Denver, also Parker’s Grade 6-12 Science Department Chair, possesses an exemplary skill set. He began his new role in Summer 2021. While the current focus of his work is on ensuring our students’ experiences provide validation of their own unique cultures and identities and a window into other cultures and identities, in the near future, Denver also aims to verify that our curriculum has differentiation for a variety of learners and appropriate integration of 21st Century technology. Along with our DEIB team, Denver is coordinating with division heads, assistant division heads, and our director of instructional technology and information systems for this ongoing work. One of the long-term goals is to implement a healthy, annual curricular review process that is simple, value-driven, and unbureaucratic, a process that all high-performing schools do, Denver explains.

“Operationally speaking, this means that my most immediate task is to prepare our curriculum to undergo review cycles,” he says. “As a school community, we have been working hard to complete the overview documents for our courses’ ‘scope and sequence.’ By having these documents completed, centrally located, and broadly visible to our faculty and staff, we are able to internally reflect on our stated learning outcomes and make informed, valued-driven decisions about the content of our courses.”

Our namesake Col. Francis W. Parker championed a progressive educational view that put the student learning experience at the center of teaching. Teachers are the expert learners who are modeling, guiding, and encouraging novice learners. Rather than dispensing knowledge gained through their own study and requiring students to provide a well-rehearsed repetition of the teacher’s understanding (rote learning), faculty who practice in the progressive tradition create a learning environment for students to engage with existing knowledge, explore its edges, and form their own set of knowledge. Students build knowledge and form understanding through the intersection of their own life experience with information both curated for them by the expert learner and discovered through their own efforts.

Modern educational leaders have continued the work of Col. Parker. Practicing education in this way is a deliberate act that requires teachers to be more than content experts. It requires that they also study students collectively and individually. The late educational researchers and practitioners Richard and Rebecca DuFour developed the following central questions to encourage a continuous cycle of student learning:

What do we expect our students to learn?
How will we know they have learned it?
How will we respond when some students do not learn?
How will we extend and enrich learning for students who have demonstrated proficiency?

Embracing these questions guides Parker towards a curriculum where teachers working in content teams create horizontal alignment between the same course, and grade levels are informed by the work in the grades both above and below them to create vertical alignment.
As we often comment to both our current and prospective families: “Academic excellence is the floor, and there is no ceiling.” Parker does academic excellence well, yet the strength of the Parker curriculum, specifically our ability to attend to the social and emotional needs of students, is one of the reasons families seek a Parker education for their children.

While the COVID-19 pandemic has been tragic to so many and has certainly disrupted all of our livesParker remains resilient. Our focus on intentionality served us well during the most restrictive period of the pandemic, and it will continue to serve us now and into the future.

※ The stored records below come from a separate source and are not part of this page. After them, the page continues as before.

(* ===== verification/MmcDriver.v ===== *)
(** The driver of the SD/MMC controller and of the card behind it
    (src/bootable/lk/platform/msm_shared/mmc.c and include/mmc.h), down to the registers
    of the controller.

    [Mci] is the hardware: 32-bit registers that are read and written by their offset from
    the base of the slot, delays and clocks.  A function of the driver is a computation
    [M A]: it works on the hardware and on the static variables of mmc.c and returns a
    value, does something undefined ([Undef]) or still polls after [polls] rounds of a
    polling loop ([Spin]); its state so far is kept in every case.  mmc_host and mmc_card
    are the only objects that host and card ever point to, so the checks for NULL do not
    appear.  MMC_BOOT_ADM is set by no target: data moves through the FIFO.  [uninit] is
    what an uninitialised variable, or the result of [return;], holds. *)
From Stdlib Require Import ZArith.
From stdpp Require Import base numbers list.
From S2P Require Import Prelude Bytes Mmc.

(** * Registers and bits (mmc.h) *)

Definition MMC_BOOT_MCI_POWER : Z := 0x000.
Definition MMC_BOOT_MCI_PWR_UP : Z := 0x02.
Definition MMC_BOOT_MCI_PWR_ON : Z := 0x03.
Definition MMC_BOOT_MCI_CLK : Z := 0x004.
Definition MMC_BOOT_MCI_CLK_WIDEBUS_MODE : Z := Z.shiftl 3 10.
Definition MMC_BOOT_MCI_CLK_WIDEBUS_1_BIT : Z := 0.
Definition MMC_BOOT_MCI_CLK_WIDEBUS_4_BIT : Z := Z.shiftl 2 10.
Definition MMC_BOOT_MCI_CLK_WIDEBUS_8_BIT : Z := Z.shiftl 1 10.
Definition MMC_BOOT_MCI_CLK_ENA_FLOW : Z := Z.shiftl 1 12.
Definition MMC_BOOT_BUS_WIDTH_1_BIT : Z := 0.
Definition MMC_BOOT_BUS_WIDTH_4_BIT : Z := 2.
Definition MMC_BOOT_BUS_WIDTH_8_BIT : Z := 3.
Definition MMC_BOOT_MCI_ARGUMENT : Z := 0x008.
Definition MMC_BOOT_MCI_CMD : Z := 0x00C.
Definition MMC_BOOT_MCI_CMD_RESPONSE : Z := Z.shiftl 1 6.
Definition MMC_BOOT_MCI_CMD_LONGRSP : Z := Z.shiftl 1 7.
Definition MMC_BOOT_MCI_CMD_PENDING : Z := Z.shiftl 1 9.
Definition MMC_BOOT_MCI_CMD_ENABLE : Z := Z.shiftl 1 10.
Definition MMC_BOOT_MCI_CMD_PROG_ENA : Z := Z.shiftl 1 11.
Definition MMC_BOOT_MCI_RESP_CMD : Z := 0x010.
Definition MMC_BOOT_MCI_RESP_0 : Z := 0x014.
Definition MMC_BOOT_MCI_DATA_TIMER : Z := 0x024.
Definition MMC_BOOT_MCI_DATA_LENGTH : Z := 0x028.
Definition MMC_BOOT_MCI_DATA_CTL : Z := 0x02C.
Definition MMC_BOOT_MCI_DATA_ENABLE : Z := Z.shiftl 1 0.
Definition MMC_BOOT_MCI_DATA_DIR : Z := Z.shiftl 1 1.
Definition MMC_BOOT_MCI_BLKSIZE_POS : Z := 4.
Definition MMC_BOOT_MCI_STATUS : Z := 0x034.
Definition MMC_BOOT_MCI_STAT_CMD_CRC_FAIL : Z := Z.shiftl 1 0.
Definition MMC_BOOT_MCI_STAT_DATA_CRC_FAIL : Z := Z.shiftl 1 1.
Definition MMC_BOOT_MCI_STAT_CMD_TIMEOUT : Z := Z.shiftl 1 2.
Definition MMC_BOOT_MCI_STAT_DATA_TIMEOUT : Z := Z.shiftl 1 3.
Definition MMC_BOOT_MCI_STAT_TX_UNDRUN : Z := Z.shiftl 1 4.
Definition MMC_BOOT_MCI_STAT_RX_OVRRUN : Z := Z.shiftl 1 5.
Definition MMC_BOOT_MCI_STAT_CMD_RESP_END : Z := Z.shiftl 1 6.
Definition MMC_BOOT_MCI_STAT_CMD_SENT : Z := Z.shiftl 1 7.
Definition MMC_BOOT_MCI_STAT_DATA_END : Z := Z.shiftl 1 8.
Definition MMC_BOOT_MCI_STAT_START_BIT_ERR : Z := Z.shiftl 1 9.
Definition MMC_BOOT_MCI_STAT_DATA_BLK_END : Z := Z.shiftl 1 10.
Definition MMC_BOOT_MCI_STAT_CMD_ACTIVE : Z := Z.shiftl 1 11.
Definition MMC_BOOT_MCI_STAT_TX_FIFO_HFULL : Z := Z.shiftl 1 14.
Definition MMC_BOOT_MCI_STAT_RX_FIFO_HFULL : Z := Z.shiftl 1 15.
Definition MMC_BOOT_MCI_STAT_TX_FIFO_FULL : Z := Z.shiftl 1 16.
Definition MMC_BOOT_MCI_STAT_RX_DATA_AVLBL : Z := Z.shiftl 1 21.
Definition MMC_BOOT_MCI_STAT_PROG_DONE : Z := Z.shiftl 1 23.
Definition MMC_BOOT_MCI_STAT_ATA_CMD_CMPL : Z := Z.shiftl 1 24.
Definition MMC_BOOT_MCI_STAT_CCS_TIMEOUT : Z := Z.shiftl 1 26.
Definition MMC_BOOT_MCI_SDIO_INTR_CLR : Z := Z.shiftl 1 22.
Definition MMC_BOOT_MCI_STATIC_STATUS : Z :=
  foldr Z.lor 0
    [MMC_BOOT_MCI_STAT_CMD_CRC_FAIL; MMC_BOOT_MCI_STAT_DATA_CRC_FAIL; MMC_BOOT_MCI_STAT_CMD_TIMEOUT;
     MMC_BOOT_MCI_STAT_DATA_TIMEOUT; MMC_BOOT_MCI_STAT_TX_UNDRUN; MMC_BOOT_MCI_STAT_RX_OVRRUN;
     MMC_BOOT_MCI_STAT_CMD_RESP_END; MMC_BOOT_MCI_STAT_CMD_SENT; MMC_BOOT_MCI_STAT_DATA_END;
     MMC_BOOT_MCI_STAT_START_BIT_ERR; MMC_BOOT_MCI_STAT_DATA_BLK_END; MMC_BOOT_MCI_SDIO_INTR_CLR;
     MMC_BOOT_MCI_STAT_PROG_DONE; MMC_BOOT_MCI_STAT_ATA_CMD_CMPL; MMC_BOOT_MCI_STAT_CCS_TIMEOUT].
Definition MMC_BOOT_MCI_CLEAR : Z := 0x038.
Definition MMC_BOOT_MCI_FIFO : Z := 0x080.
Definition MMC_BOOT_CARD_STATUS (x : Z) : Z := Z.land (Z.shiftr x 9) 0x0F.
Definition MMC_BOOT_TRAN_STATE : Z := 4.
Definition MMC_BOOT_PROG_STATE : Z := 7.

Definition CMD0_GO_IDLE_STATE : Z := 0.
Definition CMD1_SEND_OP_COND : Z := 1.
Definition CMD2_ALL_SEND_CID : Z := 2.
Definition CMD3_SEND_RELATIVE_ADDR : Z := 3.
Definition CMD6_SWITCH_FUNC : Z := 6.
Definition ACMD6_SET_BUS_WIDTH : Z := 6.
Definition CMD7_SELECT_DESELECT_CARD : Z := 7.
Definition CMD8_SEND_EXT_CSD : Z := 8.
Definition CMD8_SEND_IF_COND : Z := 8.
Definition CMD9_SEND_CSD : Z := 9.
Definition CMD12_STOP_TRANSMISSION : Z := 12.
Definition CMD13_SEND_STATUS : Z := 13.
Definition CMD16_SET_BLOCKLEN : Z := 16.
Definition CMD17_READ_SINGLE_BLOCK : Z := 17.
Definition CMD18_READ_MULTIPLE_BLOCK : Z := 18.
Definition CMD23_SET_BLOCK_COUNT : Z := 23.
Definition CMD24_WRITE_SINGLE_BLOCK : Z := 24.
Definition CMD25_WRITE_MULTIPLE_BLOCK : Z := 25.
Definition CMD28_SET_WRITE_PROTECT : Z := 28.
Definition CMD29_CLEAR_WRITE_PROTECT : Z := 29.
Definition CMD31_SEND_WRITE_PROT_TYPE : Z := 31.
Definition CMD35_ERASE_GROUP_START : Z := 35.
Definition CMD36_ERASE_GROUP_END : Z := 36.
Definition CMD38_ERASE : Z := 38.
Definition ACMD41_SEND_OP_COND : Z := 41.
Definition CMD55_APP_CMD : Z := 55.

Definition MMC_BOOT_OCR_27_36 : Z := Z.shiftl 0x1FF 15.
Definition MMC_BOOT_OCR_SEC_MODE : Z := Z.shiftl 2 29.
Definition MMC_BOOT_OCR_BUSY : Z := Z.shiftl 1 31.
Definition MMC_BOOT_CMD_BCAST : Z := Z.shiftl 1 0.
Definition MMC_BOOT_CMD_BCAST_W_RESP : Z := Z.shiftl 1 1.
Definition MMC_BOOT_CMD_ADDRESS : Z := Z.shiftl 1 2.
Definition MMC_BOOT_RESP_NONE : Z := 0.
Definition MMC_BOOT_RESP_R1 : Z := Z.shiftl 1 0.
Definition MMC_BOOT_RESP_R1B : Z := Z.shiftl 1 1.
Definition MMC_BOOT_RESP_R2 : Z := Z.shiftl 1 2.
Definition MMC_BOOT_RESP_R3 : Z := Z.shiftl 1 3.
Definition MMC_BOOT_RESP_R6 : Z := Z.shiftl 1 6.
Definition MMC_BOOT_RESP_R7 : Z := Z.shiftl 1 7.
Definition MMC_BOOT_R1_WP_ERASE_SKIP : Z := Z.shiftl 1 15.
Definition MMC_BOOT_R1_BLOCK_LEN_ERR : Z := Z.shiftl 1 29.
Definition MMC_BOOT_R1_ADDR_ERR : Z := Z.shiftl 1 30.
Definition MMC_BOOT_R1_OUT_OF_RANGE : Z := Z.shiftl 1 31.
Definition MMC_BOOT_E_TIMEOUT : Z := 2.
Definition MMC_BOOT_E_CRC_FAIL : Z := 4.
Definition MMC_BOOT_E_CMD_INDX_MISMATCH : Z := 6.
Definition MMC_BOOT_E_NOT_SUPPORTED : Z := 8.
Definition MMC_BOOT_E_CARD_BUSY : Z := 9.
Definition MMC_BOOT_E_BLOCKLEN_ERR : Z := 14.
Definition MMC_BOOT_E_ADDRESS_ERR : Z := 15.
Definition MMC_BOOT_E_DATA_CRC_FAIL : Z := 16.
Definition MMC_BOOT_E_DATA_TIMEOUT : Z := 17.
Definition MMC_BOOT_E_RX_OVRRUN : Z := 18.
Definition MMC_BOOT_ACCESS_WRITE : Z := 0x3.
Definition MMC_BOOT_EXT_USER_WP : Z := 171.
Definition MMC_BOOT_EXT_ERASE_GROUP_DEF : Z := 175.
Definition MMC_BOOT_EXT_CMMC_BUS_WIDTH : Z := 183.
Definition MMC_BOOT_EXT_CMMC_HS_TIMING : Z := 185.
Definition MMC_BOOT_EXT_HC_WP_GRP_SIZE : Z := 221.
Definition MMC_BOOT_EXT_HC_ERASE_GRP_SIZE : Z := 224.
Definition MMC_BOOT_US_PERM_WP_EN : Z := 2.
Definition MMC_BOOT_US_PWR_WP_DIS : Z := 3.
Definition MMC_BOOT_US_PERM_WP_DIS : Z := Z.shiftl 1 4.
Definition MMC_BOOT_US_PWR_WP_EN : Z := 1.
Definition MMC_BOOT_SD_HC_VOLT_SUPPLIED : Z := 0x000001AA.
Definition MMC_BOOT_SD_NEG_OCR : Z := 0x00FF8000.
Definition MMC_BOOT_SD_HC_HCS : Z := 0x40000000.
Definition MMC_BOOT_SD_DEV_READY : Z := 0x80000000.
Definition MMC_BOOT_SD_SWITCH_HS : Z := 0x80FFFFF1.
Definition MMC_BOOT_XFER_MODE_BLOCK : Z := 0.
Definition MMC_BOOT_XFER_MODE_STREAM : Z := 1.
Definition MMC_BOOT_TYPE_STD_SD : Z := 0.
Definition MMC_BOOT_TYPE_SDHC : Z := 1.
Definition MMC_BOOT_TYPE_MMCHC : Z := 3.
Definition MMC_BOOT_TYPE_STD_MMC : Z := 4.
Definition MMC_BOOT_STATUS_INACTIVE : Z := 0.
Definition MMC_BOOT_STATUS_ACTIVE : Z := 1.
Definition MMC_BOOT_XFER_MULTI_BLOCK : Z := 0.
Definition MMC_BOOT_XFER_SINGLE_BLOCK : Z := 1.
Definition MMC_RCA : Z := 2.
Definition MMC_BOOT_MAX_COMMAND_RETRY : nat := 1000.
Definition MMC_BOOT_RD_BLOCK_LEN : Z := 512.
Definition MMC_BOOT_WR_BLOCK_LEN : Z := 512.
Definition MMC_BOOT_MCI_FIFO_DEPTH : nat := 16.
Definition MMC_BOOT_MCI_HFIFO_COUNT : nat := MMC_BOOT_MCI_FIFO_DEPTH / 2.
Definition MMC_BOOT_MCI_FIFO_SIZE : nat := MMC_BOOT_MCI_FIFO_DEPTH * 4.
Definition MMC_CLK_400KHZ : Z := 400000.
Definition MMC_CLK_50MHZ : Z := 49152000.

(** [x & m], used as a condition. *)
Definition any (x m : Z) : bool := negb (Z.land x m =? 0).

One more important lesson we learned during this unprecedented time? Don’t Go Back to Normal. “We owe it to our students and their families to uphold the promise of our mission,” Denver says. “Setting up a process for annual curricular review cycles helps us ensure that the values of our School are indeed the through line of students’ educational experiences.”

Peter Gow, a long time Independent School educator, administrator, and consultant has updated an ancient quote attributed to Socrates that states, “The unexamined curriculum is not worth teaching.” At Parker, we have been and choose to continue examining our curriculum to keep it inclusive, relevant, and excellent for all our students.